In front of a packed room, Mr. Zhao credited Mr. Trump for recognizing that “crypto is a superior technology for money.”
He added: “For the people who are in doubt, now Mr. Trump probably fixed most of the doubt.”
Lawrence M. Noble, who served for over a decade as general counsel at the Federal Election Commission, said he could think of few precedents in American history to compare to this moment.
“This is taking it to a different level,” Mr. Noble, who now teaches law at American University, said. “This is a direct conflict of interest. We have not seen anything like this before. We have moved so far away from the ethical norms of past presidents, where they divested themselves of financial interests.”
President-elect Trump was initially a crypto skeptic — he called Bitcoin “a scam,” and said it was designed to undermine the U.S. dollar. But he started to embrace crypto on the campaign trail this year, as the industry spent more than $130 million backing congressional candidates.
In September, Mr. Trump and his sons started World Liberty Financial, a platform for investors to borrow and lend using cryptocurrencies. They unveiled a new digital currency, called WLFI, that was available for purchase.
The business got off to a rocky start. It aimed to sell $300 million of the WLFI tokens, which would have translated to a major windfall for the Trump family. After about two weeks, it had only managed to sell $2.7 million, according to a securities filing.
Then World Liberty Financial got a boost in the form of a $30 million token purchase by Mr. Sun.
Mr. Sun has legal problems in the United States: The S.E.C. sued him and his company, Tron last year, accusing them of manipulating the digital currency market, which he has denied. His investment in World Liberty could ultimately result in a payment as large as $22.5 million to Mr.

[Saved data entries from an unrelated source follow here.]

(* ===== verification/GeJu.v ===== *)
(** * Stems, palaces and GeJu

    The shared vocabulary of the kernel (src/kernel/src/stems/stem.rs,
    src/kernel/src/stems/intent.rs, src/kernel/src/palaces/mod.rs) and the GeJu
    policy engine (src/kernel/src/geju/evaluate.rs, src/kernel/src/geju/patterns.rs):
    the two pattern tables and the three-layer [evaluate]. *)

From S2P Require Export Prelude.

(** ** Data *)

Inductive Stem := Jia | Yi | Bing | Ding | Wu | Ji | Geng | Xin | Ren | Gui.

Inductive CeremoniesIntent :=
| IntentWu | IntentJi | IntentGeng | IntentXin | IntentRen | IntentGui.

Inductive Palace := Kan | Kun | Zhen | Xun | Zhong | Qian | Dui | Gen | Li.

Inductive ExecutionMode := Direct | Guarded | Sandbox | Denied.

Inductive ApprovalGate :=
| Permission (rule : string)
| UserConfirmation (reason : string)
| SandboxIsolation
| CodeReview.

Record GeJuResult := {
  name : string;
  execution_mode : ExecutionMode;
  requires_audit : bool;
  max_retries : Z;
  approval_chain : list ApprovalGate;
  layer : Z
}.

#[export] Instance Stem_eq_dec : EqDecision Stem.
Proof. solve_decision. Defined.
#[export] Instance CeremoniesIntent_eq_dec : EqDecision CeremoniesIntent.
Proof. solve_decision. Defined.
#[export] Instance Palace_eq_dec : EqDecision Palace.
Proof. solve_decision. Defined.
#[export] Instance ExecutionMode_eq_dec : EqDecision ExecutionMode.
Proof. solve_decision. Defined.
#[export] Instance ApprovalGate_eq_dec : EqDecision ApprovalGate.
Proof. solve_decision. Defined.
#[export] Instance GeJuResult_eq_dec : EqDecision GeJuResult.
Proof. solve_decision. Defined.

Definition ALL : list Stem := [Jia; Yi; Bing; Ding; Wu; Ji; Geng; Xin; Ren; Gui].

Lemma elem_of_ALL (s : Stem) : s ∈ ALL.
Proof. destruct s; unfold ALL; set_solver. Qed.

Definition CEREMONY_STEMS : list Stem := [Wu; Ji; Geng; Xin; Ren; Gui].

Definition as_ceremony (s : Stem) : option Stem :=
  match s with
  | Wu | Ji | Geng | Xin | Ren | Gui => Some s
  | Jia | Yi | Bing | Ding => None
  end.

(** [Palace::stem]: the earth-plate stem of a palace. *)
Definition stem (p : Palace) : Stem :=
  match p with
  | Kan => Bing
  | Kun => Yi
  | Zhen => Wu
  | Xun => Ji
  | Zhong => Geng
  | Qian => Xin
  | Dui => Ren
  | Gen => Gui
  | Li => Ding
  end.

(** ** Comparison of results *)

Definition mode_level (m : ExecutionMode) : Z :=
  match m with
  | Direct => 0
  | Guarded => 1
  | Sandbox => 2
  | Denied => 3
  end.

Definition safety_level (r : GeJuResult) : Z := mode_level (execution_mode r).

Definition is_stricter_than (a b : GeJuResult) : bool :=
  if (safety_level b <? safety_level a)%Z then true
  else if (safety_level a =? safety_level b)%Z then
    if requires_audit a && negb (requires_audit b) then true
    else if (length (approval_chain b) <? length (approval_chain a))%nat then true
    else false
  else false.

(** ** The pattern tables

    A row is [(name, mode, requires_audit, max_retries, approval_chain)]; the
    tables leave [layer] at 0 for the caller to set. *)

Definition row_result (row : string * ExecutionMode * bool * Z * list ApprovalGate) : GeJuResult :=
  let '(n, m, a, r, c) := row in
  {| name := n; execution_mode := m; requires_audit := a; max_retries := r;
     approval_chain := c; layer := 0 |}.

Definition named_pattern (heaven earth : Stem) : option GeJuResult :=
  let row :=
    match heaven, earth with
    | Bing, Wu => Some ("飞鸟跌穴", Direct, false, 0%Z, [])
    | Wu, Bing => Some ("青龙返首", Direct, false, 0%Z, [])
    | Yi, Wu => Some ("乙加戊（奇克六仪）", Direct, false, 0%Z, [])
    | Ding, Bing => Some ("星随月转", Direct, false, 0%Z, [])
    | Geng, Bing => Some ("太白入荧", Sandbox, true, 3%Z, [SandboxIsolation])
    | Bing, Geng => Some ("荧入太白", Guarded, true, 1%Z, [Permission "exec_in_transform"])
    | Xin, Ding => Some ("狱神得奇", Direct, false, 0%Z, [])
    | Ren, Geng => Some ("壬加庚", Denied, true, 0%Z, [Permission "comm_in_exec"])
    | Ding, Gui => Some ("朱雀投江", Sandbox, true, 2%Z, [SandboxIsolation])
    | Gui, Ding => Some ("腾蛇夭矫", Guarded, true, 2%Z, [UserConfirmation "存储操作涉及钩子域"])
    | Ji, Bing => Some ("太阴入庙", Direct, true, 0%Z, [])
    | Ding, Ji => Some ("六合逢春", Direct, false, 0%Z, [])
    | Wu, Ji => Some ("勾陈得位", Direct, false, 0%Z, [])
    | Wu, Wu => Some ("戊加戊（伏吟·读）", Direct, false, 0%Z, [])
    | Ji, Ji => Some ("己加己（伏吟·写）", Direct, false, 0%Z, [])
    | Geng, Geng => Some ("庚加庚（伏吟·执行）", Guarded, false, 3%Z, [])
    | Xin, Xin => Some ("辛加辛（伏吟·转换）", Direct, false, 0%Z, [])
    | Ren, Ren => Some ("壬加壬（伏吟·通信）", Direct, false, 0%Z, [])
    | Gui, Gui => Some ("癸加癸（伏吟·藏）", Direct, false, 0%Z, [])
    | _, _ => None
    end
  in row_result <$> row.

Definition marvels_semantic (heaven earth : Stem) : option GeJuResult :=
  let row :=
    match heaven, earth with
    | Yi, Yi => Some ("乙奇自临", Direct, false, 0%Z, [])
    | Yi, Ding => Some ("奇入兑宫", Direct, false, 0%Z, [])
    | Yi, Geng => Some ("技能入刑", Guarded, true, 1%Z, [Permission "skill_in_exec"])
    | Yi, _ => Some ("技能注入", Direct, false, 0%Z, [])
    | Bing, Bing => Some ("丙奇自明", Direct, false, 0%Z, [])
    | Bing, Xin => Some ("火入金宫", Direct, false, 0%Z, [])
    | Bing, Gui => Some ("火入水宫", Guarded, true, 1%Z, [])
    | Bing, _ => Some ("上下文压缩", Direct, false, 0%Z, [])
    | Ding, Ding => Some ("丁奇自星", Guarded, true, 2%Z, [UserConfirmation "钩子自触发确认"])
    | Ding, Geng => Some ("星入金宫", Sandbox, true, 2%Z, [SandboxIsolation])
    | Ding, _ => Some ("钩子触发", Guarded, false, 1%Z, [])
    | _, _ => None
    end
  in row_result <$> row.

Definition capability_semantic (heaven earth : Stem) : option GeJuResult :=
  match marvels_semantic heaven earth with
  | Some result => Some result
  | None =>
    heaven ← as_ceremony heaven;
    Some (row_result
      match heaven, earth with
      | Wu, _ => ("戊加X（读取）", Direct, false, 0%Z, [])
      | Ji, Ji => ("己加己（写入本位）", Direct, false, 0%Z, [])
      | Ji, Geng => ("己加庚（写入执行域）", Guarded, false, 1%Z, [Permission "write_in_exec"])
      | Ji, Ren => ("己加壬（写入通信域）", Guarded, true, 1%Z, [Permission "write_in_comm"])
      | Ji, Bing => ("己加丙（写入存储域）", Guarded, true, 1%Z, [])
      | Ji, _ => ("己加X（写入）", Guarded, false, 1%Z, [])
      | Geng, Geng => ("庚加庚（执行本位）", Direct, false, 0%Z, [])
      | Geng, Ji => ("庚加己（执行写入域）", Sandbox, true, 3%Z, [SandboxIsolation])
      | Geng, Wu => ("庚加戊（执行读取域）", Guarded, false, 1%Z, [])
      | Geng, Gui => ("庚加癸（执行存储域）", Guarded, true, 2%Z, [])
      | Geng, _ => ("庚加X（执行）", Guarded, false, 1%Z, [])
      | Xin, Xin => ("辛加辛（转换本位）", Direct, false, 0%Z, [])
      | Xin, Wu => ("辛加戊（转换读取）", Direct, false, 0%Z, [])
      | Xin, _ => ("辛加X（转换）", Direct, false, 0%Z, [])
      | Ren, Ren => ("壬加壬（通信本位）", Direct, false, 0%Z, [])
      | Ren, Ji => ("壬加己（通信写入）", Guarded, true, 1%Z,
                    [Permission "external_write"; UserConfirmation "外部通信写入确认"])
      | Ren, _ => ("壬加X（通信）", Direct, false, 0%Z, [])
      | Gui, Gui => ("癸加癸（存储本位）", Direct, false, 0%Z, [])
      | Gui, Wu => ("癸加戊（存储读取）", Direct, false, 0%Z, [])
      | Gui, _ => ("癸加X（存储）", Guarded, false, 1%Z, [])
      | _, _ => ("未分类语义", Guarded, false, 1%Z, [])
      end)
  end.

(** ** Evaluation *)

Record GeJu := { heaven_stem : Stem; earth_stem : Stem }.

(** The enum discriminant of a stem, as [self.heaven_stem as u8] gives it. *)
Definition stem_u8 (s : Stem) : N :=
  match s with
  | Jia => 0 | Yi => 1 | Bing => 2 | Ding => 3 | Wu => 4
  | Ji => 5 | Geng => 6 | Xin => 7 | Ren => 8 | Gui => 9
  end.

Definition geju_key (g : GeJu) : string :=
  pretty (stem_u8 (heaven_stem g)) +:+ "+" +:+ pretty (stem_u8 (earth_stem g)).

Definition set_layer (l : Z) (r : GeJuResult) : GeJuResult :=
  {| name := name r; execution_mode := execution_mode r; requires_audit := requires_audit r;
     max_retries := max_retries r; approval_chain := approval_chain r; layer := l |}.

Definition evaluate (g : GeJu) : GeJuResult :=
  match named_pattern (heaven_stem g) (earth_stem g) with
  | Some result => set_layer 1 result
  | None =>
    match capability_semantic (heaven_stem g) (earth_stem g) with
    | Some result => set_layer 2 result
    | None =>
      {| name := "默认安全底线";
         execution_mode := Guarded;
         requires_audit := bool_decide (heaven_stem g = Geng);
         max_retries := 1;
         approval_chain :=
           if decide (heaven_stem g = Geng)
           then [UserConfirmation "exec operation requires confirmation"] else [];
         layer := 3 |}
    end
  end.

(** ** Properties *)

(** [C27] Layering and safety floor of the GeJu engine, for every pair of
    stems: the layer of the result tells which table decided (1 exactly when
    the named patterns have a row, 3 exactly for the hidden stem Jia); the only
    denied combination is Ren over Geng; an execution intent (Geng) is never
    dispatched directly; a direct result carries no approval gate; and a
    sandboxed result is audited and carries the isolation gate. *)
Theorem evaluate_safety (g : GeJu) :
  (layer (evaluate g) = 1%Z <-> is_Some (named_pattern (heaven_stem g) (earth_stem g))) /\
  (layer (evaluate g) = 3%Z <-> heaven_stem g = Jia) /\
  (1 <= layer (evaluate g) <= 3)%Z /\
  (execution_mode (evaluate g) = Denied <-> heaven_stem g = Ren /\ earth_stem g = Geng) /\
  (heaven_stem g = Geng -> execution_mode (evaluate g) <> Direct) /\
  (execution_mode (evaluate g) = Direct -> approval_chain (evaluate g) = []) /\
  (execution_mode (evaluate g) = Sandbox ->
     requires_audit (evaluate g) = true /\ approval_chain (evaluate g) = [SandboxIsolation]) /\
  (0 <= max_retries (evaluate g) <= 3)%Z.
Proof.
  destruct g as [h e]. destruct h, e; cbn;
    repeat split; first [done | lia | by eexists | by intros [? ?] | by intros [_ ?] | idtac].
Qed.

(** Every key with the combination it stands for. *)
Definition key_table : list (string * (Stem * Stem)) :=
  h ← ALL; e ← ALL; [(geju_key {| heaven_stem := h; earth_stem := e |}, (h, e))].

Lemma key_table_NoDup : NoDup (key_table.*1).
Proof. apply (bool_decide_unpack _). by vm_compute. Qed.

Lemma key_table_complete h e :
  (geju_key {| heaven_stem := h; earth_stem := e |}, (h, e)) ∈ key_table.
Proof.
  unfold key_table. apply list_elem_of_bind. exists h. split; [|apply elem_of_ALL].
  apply list_elem_of_bind. exists e. split; [|apply elem_of_ALL]. by apply list_elem_of_singleton.
Qed.

(** The GeJu key is injective on stems: two combinations share a key only when
    they are the same combination. *)
Lemma geju_key_inj g1 g2 : geju_key g1 = geju_key g2 -> g1 = g2.
Proof.
  destruct g1 as [h1 e1], g2 as [h2 e2]. intros Hk.
  pose proof (key_table_complete h1 e1) as H1. pose proof (key_table_complete h2 e2) as H2.
  rewrite Hk in H1.
  apply (elem_of_list_to_map_1 (M := gmap string)) in H1, H2; try apply key_table_NoDup.
  congruence.
Qed.

(** The capability table has a row that evaluation never reaches: the exec
    intent over its own palace is declared direct there, but the named pattern
    of the same pair decides first and guards it. *)
Example geng_geng_row_is_shadowed :
  (execution_mode <$> capability_semantic Geng Geng) = Some Direct /\
  execution_mode (evaluate {| heaven_stem := Geng; earth_stem := Geng |}) = Guarded.
Proof. done. Qed.

(** [is_stricter_than] is not asymmetric: at equal levels an audited result
    and a result with a longer chain are each stricter than the other. *)
Example is_stricter_than_not_asymmetric :
  exists a b, is_stricter_than a b = true /\ is_stricter_than b a = true.
Proof.
  exists {| name := "a"; execution_mode := Guarded; requires_audit := true; max_retries := 1;
            approval_chain := []; layer := 1 |},
         {| name := "b"; execution_mode := Guarded; requires_audit := false; max_retries := 1;
            approval_chain := [CodeReview]; layer := 1 |}.
  done.
Qed.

Trump’s family under a compensation agreement that entitles a Trump business entity to 75 percent of token revenue.
Mr. Sun attended the event in Abu Dhabi flanked by bodyguards. He declined requests for an interview.
Eric Trump’s speech was the keynote event at the conference, and it was live-streamed on YouTube. But conference attendees with a whale pass got access to a networking lounge where Mr. Trump, Mr. Witkoff and Mr. Manafort gave smaller presentations that were closed to the media.
While in the Middle East, Eric Trump is also scheduled to travel to Saudi Arabia to announce the start of a new real-estate deal there with a branch of a Saudi-backed investment company, Dar Al Arkan. This, too, is another sign of a more relaxed approach during this new administration to business ethics, as new international deals were postponed during the first term.
Ravi Singh, a crypto enthusiast who attended the conference, said he had flown from Miami to Abu Dhabi to see Eric Trump speak. The president-elect and his allies have “become the new heroes,” Mr. Singh said. “These guys are the new champions.”
Eric Trump, in his remarks, compared the deplatforming of the family business by some banks after the Jan. 6 attack to aggressive regulatory actions by the Biden administration, which has filed a series of lawsuits and criminal cases against crypto industry executives, including several who were present in the convention center.
“I saw them come after you. I saw them strip your bank accounts. I saw them cancel you like crazy,” he said.
He made clear that that era is over.
Mr. Trump has said his nominee to lead the S.E.C. will be the securities lawyer Paul Atkins, who served on the advisory board of a crypto trade group. Eric Trump on Tuesday called Mr. Atkins “an unbelievable ally to this incredible industry.” Last week, Mr. Trump named the venture investor David Sacks, another crypto enthusiast, to be the “White House A.I. and Crypto Czar.”
“This is an exciting time,” said Mr. Singh, the crypto fan who had traveled from Florida. “Everyone here in this room is 300 percent richer.”